A novel long non-coding RNA, Nostrill, regulates iNOS gene transcription and neurotoxicity in microglia.

Background Microglia are resident immunocompetent and phagocytic cells in the CNS. Pro-inflammatory microglia, stimulated by environmental microbial signals such as bacterial lipopolysaccharide (LPS), viral RNAs, or inflammatory cytokines, are neurotoxic and associated with pathogenesis of several neurodegenerative diseases. Long non-coding RNA (lncRNA) are emerging as important tissue-specific regulators directing cell differentiation and functional states and may help direct proinflammatory responses of microglia. Methods Microglial gene expression array analyses and qRT-PCR was used to identify a novel intergenic long-noncoding RNA that was upregulated in LPS-stimulated microglial cell lines, LPS-stimulated primary microglia, and LPS-injected mouse cortical tissue. Silencing and overexpression studies, RNA immunoprecipitation, chromatin immunoprecipitation, chromatin RNA immunoprecipitation assays, and qRT-PCR were used to study the function of this long-noncoding RNA in microglia. In vitro cytotoxicity assays were used to examine the effects of silencing the novel long-noncoding RNA in LPS-stimulated microglia on neurotoxicity. Results We report here that the previously uncharacterized intergenic lncRNA we termed Nostrill is induced by LPS stimulation in both BV2 cells and primary murine microglia, as well as in cortical tissue of LPS-injected mice. Induction of Nostrill is NF-κB dependent and silencing of Nostrill decreased inducible nitric oxide synthase (iNOS) expression and nitric oxide production in BV2 and primary microglial cells.
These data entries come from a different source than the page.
(** * mcp-google-sheets: a shallow embedding of the tool handlers, the URL
    parser and the legacy REST client, with the properties stated about them.

    Conventions of the embedding.
    - A JavaScript string is a [string]: a sequence of code units below 256.
    - A JavaScript number that the code uses as an integer (a column index,
      a row count, a sheet id, a clock reading in milliseconds) is a [Z].
    - A value that can be [undefined] or [null] is an [option].
    - A call to the outside world (the Sheets client, the token endpoint) is
      answered by an explicit environment and recorded in an explicit log. *)

From Stdlib Require Import ZArith List String Ascii Bool Lia.
From Stdlib Require Import Numbers.DecimalString.
From Equations Require Import Equations.
Import ListNotations.

Local Open Scope string_scope.
Local Open Scope Z_scope.

(* ===================================================================== *)
(** ** Platform primitives on strings and numbers *)
(* ===================================================================== *)

Module JS.

(** [String.fromCharCode(n)] for a code unit [n]. *)
Definition fromCharCode (n : Z) : ascii := ascii_of_N (Z.to_N n).

(** [s.charCodeAt(i)] of a single code unit. *)
Definition charCode (c : ascii) : Z := Z.of_N (N_of_ascii c).

(** [String(n)] / template interpolation of an integer-valued number. *)
Definition numberToString (n : Z) : string :=
  NilZero.string_of_int (Z.to_int n).

(** Truthiness of a string: every string but the empty one. *)
Definition truthy (s : string) : bool :=
  match s with EmptyString => false | String _ _ => true end.

(** Truthiness of an optional string argument ([undefined] is falsy). *)
Definition truthyOpt (o : option string) : bool :=
  match o with Some s => truthy s | None => false end.

(** [a || b] on optional strings. *)
Definition orElse (a b : option string) : option string :=
  if truthyOpt a then a else b.

(** [s.startsWith(p)]. *)
Fixpoint startsWith (p s : string) : bool :=
  match p, s with
  | EmptyString, _ => true
  | String a p', String b s' => Ascii.eqb a b && startsWith p' s'
  | String _ _, EmptyString => false
  end.

(** [s.includes(p)]: [p] occurs somewhere in [s]. *)
Fixpoint includes (p s : string) : bool :=
  startsWith p s ||
  match s with
  | EmptyString => false
  | String _ s' => includes p s'
  end.

(** The suffix of [s] after a prefix of the length of [p]. *)
Fixpoint dropPrefix (p s : string) : string :=
  match p, s with
  | String _ p', String _ s' => dropPrefix p' s'
  | _, _ => s
  end.

(** Lower-casing of one code unit below 256: the capital letters A-Z and the
    Latin-1 capitals U+00C0-U+00DE (the multiplication sign U+00D7 apart) move
    32 places up; every other code unit is its own lower case. *)
Definition lowerChar (c : ascii) : ascii :=
  let n := charCode c in
  if ((65 <=? n) && (n <=? 90))
     || ((192 <=? n) && (n <=? 222) && negb (n =? 215))
  then fromCharCode (n + 32) else c.

(** [s.toLowerCase()]. *)
Fixpoint toLowerCase (s : string) : string :=
  match s with
  | EmptyString => EmptyString
  | String c s' => String (lowerChar c) (toLowerCase s')
  end.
Overexpression of Nostrill increased iNOS expression and nitric oxide production. RNA immunoprecipitation assays demonstrated that Nostrill is physically associated with NF-κB subunit p65 following LPS stimulation. Silencing of Nostrill significantly reduced NF-κB p65 and RNA polymerase II recruitment to the iNOS promoter and decreased H3K4me3 activating histone modifications at iNOS gene loci. In vitro studies demonstrate that silencing of Nostrill in microglia reduced LPS-stimulated microglia neurotoxicity. Conclusions Our data indicate a new regulatory role of NF-κB-induced Nostrill and suggest that Nostrill acts as a co-activator of transcription of iNOS resulting in the production of nitric oxide in microglia through modulation of epigenetic chromatin remodeling. Nostrill may be a target for reducing the neurotoxicity associated with iNOS-mediated inflammatory processes in microglia during neurodegeneration.